Aymee se contenta de hocher simplement la tête. Elle en avait déjà entendu parler dans quelques-uns de ses ouvrages. Cette plante avait des propriétés magiques qui permettaient une cicatrisation rapide, tout en arrêtant la propagation d'un quelconque poison. Elle était très rare, puisqu'elle ne poussait que dans des températures extrêmes. En l'occurrence, Edwin avait dû la trouver lors d'une escapade dans le nord du territoire ou bien au cours d'un marché noir.
— Ce n'est pas agréable et la sensation de brûlure va durer encore plusieurs minutes, lança-t-il en se redressant, lâchant finalement sa main qu'il avait retenue un peu plus tôt. De ce fait, je vais te laisser te reposer. Je t'ai laissé une coupe pleine d'eau à côté de ton lit.
La jeune femme était reconnaissante du respect qu'il avait envers elle. Voir son visage était la dernière chose qu'elle souhaitait, lorsqu'elle hurlerait de douleur et se tordrait dans tous les sens.

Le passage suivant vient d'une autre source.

(** * The scheduling engine of the voice meeting scheduler

    A shallow embedding of [tools.py] (the two agent tools
    [parse_natural_datetime] and [smart_schedule_meeting]) and of
    [google_calendar_api.py] (the fallback [MockGoogleCalendarAPI]),
    followed by the properties of the engine.

    Layout:
    - Python exceptions and the error monad of fallible expressions;
    - [datetime] values with the arithmetic the tools use;
    - [isoformat] and a runnable [datetime.fromisoformat];
    - the calendar backend interface, the mock backend, the tools, the tool
      with its console output, the copy of the tool in [main_terminal.py];
    - the vocabulary of the properties and the definitions of the runs;
    - the properties, then the tools run on concrete requests;
    - further properties of the mock, of the runs of the tools, of the slot
      proposal and of the responses, and their concrete instances.

    Output on the console ([print]) is modelled where it can change the
    outcome: in the handler of [smart_schedule_meeting], see [Console]. *)

From Stdlib Require Import ZArith List String Ascii Bool Lia DecimalString.
From Stdlib Require DecimalNat.
From Stdlib Require Import Permutation.
Import ListNotations.
(** X9: a configuration that went through NewWaitFor has a Sleep and a
    Timeout other than zero and a State other than the empty string, and
    NewWaitFor leaves such a configuration as it is: applying it twice is
    applying it once. *)
Theorem NewWaitFor_idempotent (cf : WaitForConfig) :
  Sleep (c (NewWaitFor cf)) <> 0
  /\ Timeout (c (NewWaitFor cf)) <> 0
  /\ State (c (NewWaitFor cf)) <> ""
  /\ NewWaitFor (c (NewWaitFor cf)) = NewWaitFor cf.
Proof.
  destruct cf as [port sl st tmo os]. unfold NewWaitFor. simpl.
  destruct (Z.eqb_spec sl 0) as [Hs|Hs]; simpl;
    destruct (Z.eqb_spec tmo 0) as [Ht|Ht]; simpl;
    destruct (String.eqb_spec st "") as [Hst|Hst]; simpl;
    repeat split; try discriminate; try assumption;
    repeat match goal with
           | |- context [Z.eqb ?x 0] =>
               destruct (Z.eqb_spec x 0); [contradiction||discriminate|]
           | |- context [String.eqb ?x ""] =>
               destruct (String.eqb_spec x ""); [contradiction||discriminate|]
           end; simpl; reflexivity.
Qed.

End PollExtras.

(** ** More on the lifecycle wrappers *)

Module ManagerExtras.
Import Spec Manager_ Examples Scenarios.

Section Wrappers.
Variable m : Manager.
Context `{Library}.

(** X10: a validation error of the metadata does not stop any of the four
    wrappers: when [m.meta] returns metadata together with an error whose
    cause is [meta.ErrValidate], each wrapper runs exactly as if the
    metadata had come without an error. *)
Theorem validation_error_is_tolerated (name : string) (gOpt : Options)
    (fn : list (Builder -> Metadata -> Builder)) (skipConfirm isEnable : bool)
    (md : Metadata) (e : error) (tr : list event) :
  meta m name = (md, Some e) ->
  is_ErrValidate m (Cause e) = true ->
  StartCluster m name gOpt fn tr
  = StartCluster (with_meta m (fun _ => (md, None))) name gOpt fn tr
  /\ StopCluster m name gOpt skipConfirm tr
     = StopCluster (with_meta m (fun _ => (md, None))) name gOpt skipConfirm tr
  /\ RestartCluster m name gOpt skipConfirm tr
     = RestartCluster (with_meta m (fun _ => (md, None))) name gOpt skipConfirm tr
  /\ EnableCluster m name gOpt isEnable tr
     = EnableCluster (with_meta m (fun _ => (md, None))) name gOpt isEnable tr.
Proof.
  intros Hmeta Hval.
  unfold StartCluster, StopCluster, RestartCluster, EnableCluster, loadMeta,
    call, bind, emit, ret, with_meta.
  cbn [ScaleOutLockedErr meta is_ErrValidate fst snd].
  rewrite Hmeta. cbn [fst snd]. rewrite Hval. cbn [negb].
  repeat split.
Qed.
(** * Marches / Music upload pages: the interaction contract

    A shallow embedding of the event handlers of
    [client/src/pages/marches.tsx] (component [MarchesPage]) and of its twin
    page (component [MusicUploadPage]), and the properties of the upload,
    delete and playback handlers.

    The two components are the same text up to the category tag, the asset
    directory, the toast wording and one call site; the embedding is written
    once, over the [PageKind] that tells them apart. *)

From Stdlib Require Import List Bool NArith ZArith String Ascii Lia.
Import ListNotations.

(** ** JavaScript strings

    A JavaScript string is a sequence of UTF-16 code units.  Every string
    operation of the handlers ([trim], [endsWith], [replace] with a regular
    expression without the [u] flag, template literals, [===]) works on code
    units, so that is what a string is here. *)

Module JsString.

Definition unit16 := N.
Definition jsstring := list unit16.

Definition eqb (s t : jsstring) : bool :=
  if list_eq_dec N.eq_dec s t then true else false.

(** Source literals are UTF-8 text; [utf8] decodes the bytes of a literal
    into code points and [units] writes a code point as one code unit or as
    a surrogate pair. *)

Definition units (cp : N) : jsstring :=
  if (cp <? 65536)%N then [cp]
  else [(55296 + (cp - 65536) / 1024)%N; (56320 + (cp - 65536) mod 1024)%N].

Definition cont (b : N) : N := (b mod 64)%N.

Fixpoint utf8 (bs : list N) : jsstring :=
  match bs with
  | [] => []
  | b0 :: r0 =>
    if (b0 <? 128)%N then b0 :: utf8 r0
    else match r0 with
    | [] => [65533%N]
    | b1 :: r1 =>
      if (b0 <? 224)%N then ((b0 mod 32) * 64 + cont b1)%N :: utf8 r1
      else match r1 with
      | [] => [65533%N]
      | b2 :: r2 =>
        if (b0 <? 240)%N
        then ((b0 mod 16) * 4096 + cont b1 * 64 + cont b2)%N :: utf8 r2
        else match r2 with
        | [] => [65533%N]
        | b3 :: r3 =>
          units ((b0 mod 8) * 262144 + cont b1 * 4096 + cont b2 * 64 + cont b3)%N
            ++ utf8 r3
        end
      end
    end
  end.

Definition str (s : string) : jsstring :=
  utf8 (map N_of_ascii (list_ascii_of_string s)).

(** [String.prototype.trim]: the code units that are WhiteSpace or
    LineTerminator in ECMAScript (TAB, LF, VT, FF, CR, SP, NBSP, the
    Unicode space separators, LS, PS and the byte order mark). *)

Definition isWhiteSpace (c : unit16) : bool :=
  ((9 <=? c) && (c <=? 13) || (c =? 32) || (c =? 160) || (c =? 5760)
   || (8192 <=? c) && (c <=? 8202) || (c =? 8232) || (c =? 8233)
   || (c =? 8239) || (c =? 8287) || (c =? 12288) || (c =? 65279))%N.

Fixpoint trimStart (s : jsstring) : jsstring :=
  match s with
  | c :: r => if isWhiteSpace c then trimStart r else s
  | [] => []
  end.

Definition trimEnd (s : jsstring) : jsstring := rev (trimStart (rev s)).

Definition trim (s : jsstring) : jsstring := trimEnd (trimStart s).

(** Truthiness of a string: the empty string is the only falsy one. *)
Definition truthy (s : jsstring) : bool :=
  match s with [] => false | _ :: _ => true end.

(** [s.endsWith(t)]: [t] is no longer than [s] and the last [length t] code
    units of [s] are [t]. *)
Definition endsWith (s t : jsstring) : bool :=
  (List.length t <=? List.length s)%nat
  && eqb (skipn (List.length s - List.length t) s) t.

(** *** [name.replace(/\.[^/.]+$/, "")]

    The pattern is a literal dot, then one or more code units other than
    [/] and [.], then the end of the input.  The matcher is the
    backtracking one of the language: [replace] tries the start positions
    from the left and rewrites the first match. *)

Definition dot : unit16 := 46%N.
Definition slash : unit16 := 47%N.

(** The class [[^/.]]. *)
Definition notSlashDot (c : unit16) : bool :=
  negb (c =? slash)%N && negb (c =? dot)%N.

(** [[^/.]+$] at the current position: one code unit of the class, then,
    greedily, the rest of the repetition, and on failure of that the end
    anchor. *)
Fixpoint matchClassPlusEnd (s : jsstring) : bool :=
  match s with
  | [] => false
  | c :: r =>
    notSlashDot c && (matchClassPlusEnd r || match r with [] => true | _ => false end)
  end.

(** The whole pattern anchored at the current position. *)
Definition matchExtAt (s : jsstring) : bool :=
  match s with
  | c :: r => (c =? dot)%N && matchClassPlusEnd r
  | [] => false
  end.

(** [s.replace(/\.[^/.]+$/, "")]: the first position where the pattern
    matches; the match runs to the end of the input, so what is left is the
    text before it.  Without a match the string is returned as it is. *)
Fixpoint replaceExt (s : jsstring) : jsstring :=
  if matchExtAt s then []
  else match s with
       | [] => []
       | c :: r => c :: replaceExt r
       end.

End JsString.

Import JsString.


(** ** What the page talks to: files, DOM elements, toasts, the network *)

(** A [File] of the file picker: [file.name] and [file.type]. *)
Module File.
Record t := { name : jsstring; type : jsstring }.
End File.

(** A row of the uploaded-files list ([MusicFile] of the shared schema). *)
Module MusicFile.
Record t := {
  id : jsstring;
  name : jsstring;
  originalName : jsstring;
  filename : jsstring
}.
End MusicFile.

(** A row of the favorites list ([FavoriteMarch] / [FavoriteMusic]).  The
    rows come out of a JSON response, so [filename] may be absent at run
    time whatever the declared type says: [None] is [undefined] or [null]. *)
Module Favorite.
Record t := {
  id : jsstring;
  title : jsstring;
  artist : option jsstring;
  description : jsstring;
  filename : option jsstring
}.
End Favorite.

(** The [<audio>] and [<video>] elements: the source and whether the element
    is paused.  [play()] un-pauses, [pause()] pauses. *)
Module Media.
Record t := { src : jsstring; paused : bool }.
Definition setSrc (url : jsstring) (m : t) : t := {| src := url; paused := paused m |}.
Definition play (m : t) : t := {| src := src m; paused := false |}.
Definition pause (m : t) : t := {| src := src m; paused := true |}.
End Media.

(** The [<input type="file">] element, as far as the page writes it. *)
Module Input.
Record t := { value : jsstring }.
End Input.

(** The argument of [toast(...)]. *)
Module Toast.
Record t := {
  title : jsstring;
  description : jsstring;
  variant : option jsstring
}.
Definition destructive (x : t) : bool :=
  match variant x with Some v => JsString.eqb v (str "destructive") | None => false end.
End Toast.

(** A [FormData]: the appended entries in order. *)
Inductive FormEntry :=
| EntryFile (f : File.t)
| EntryString (s : jsstring).

Definition FormData := list (jsstring * FormEntry).

(** Query keys of the query client: an array whose parts are strings or flat
    objects. *)
Inductive KeyPart :=
| KStr (s : jsstring)
| KObj (fields : list (jsstring * jsstring)).

Definition QueryKey := list KeyPart.

(** A query in the client's cache: [active] when a mounted component
    observes it, [isInvalidated] once [invalidateQueries] has hit it,
    [fetchStatus] telling whether a fetch of it is out. *)
Inductive QueryData :=
| NoData
| Files (rows : list MusicFile.t)
| Favorites (rows : list Favorite.t).

(** [fetchStatus] of a query: ['idle'], ['fetching'] or ['paused']. *)
Inductive FetchStatus :=
| FetchIdle
| Fetching
| FetchPaused.

Module Query.
Record t := {
  queryKey : QueryKey;
  data : QueryData;
  active : bool;
  isInvalidated : bool;
  fetchStatus : FetchStatus
}.
Definition invalidate (q : t) : t :=
  {| queryKey := queryKey q; data := data q; active := active q; isInvalidated := true;
     fetchStatus := fetchStatus q |}.
(** A request for the query goes out. *)
Definition fetch (q : t) : t :=
  {| queryKey := queryKey q; data := data q; active := active q;
     isInvalidated := isInvalidated q; fetchStatus := Fetching |}.
(** The fetch that is out completes with data. *)
Definition resolve (d : QueryData) (q : t) : t :=
  {| queryKey := queryKey q; data := d; active := active q; isInvalidated := false;
     fetchStatus := FetchIdle |}.
End Query.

Les prochaines heures ne seraient pas de tout repos. Elle le savait parfaitement grâce à ses connaissances. Aucune rancune ne persistait à l'encontre d'Edwin. L'algatin était peut-être la seule plante capable d'arrêter la propagation d'un poison aussi mortel que celui d'un berglimo. Il n'avait sûrement pas eu d'autres choix en un aussi faible laps de temps.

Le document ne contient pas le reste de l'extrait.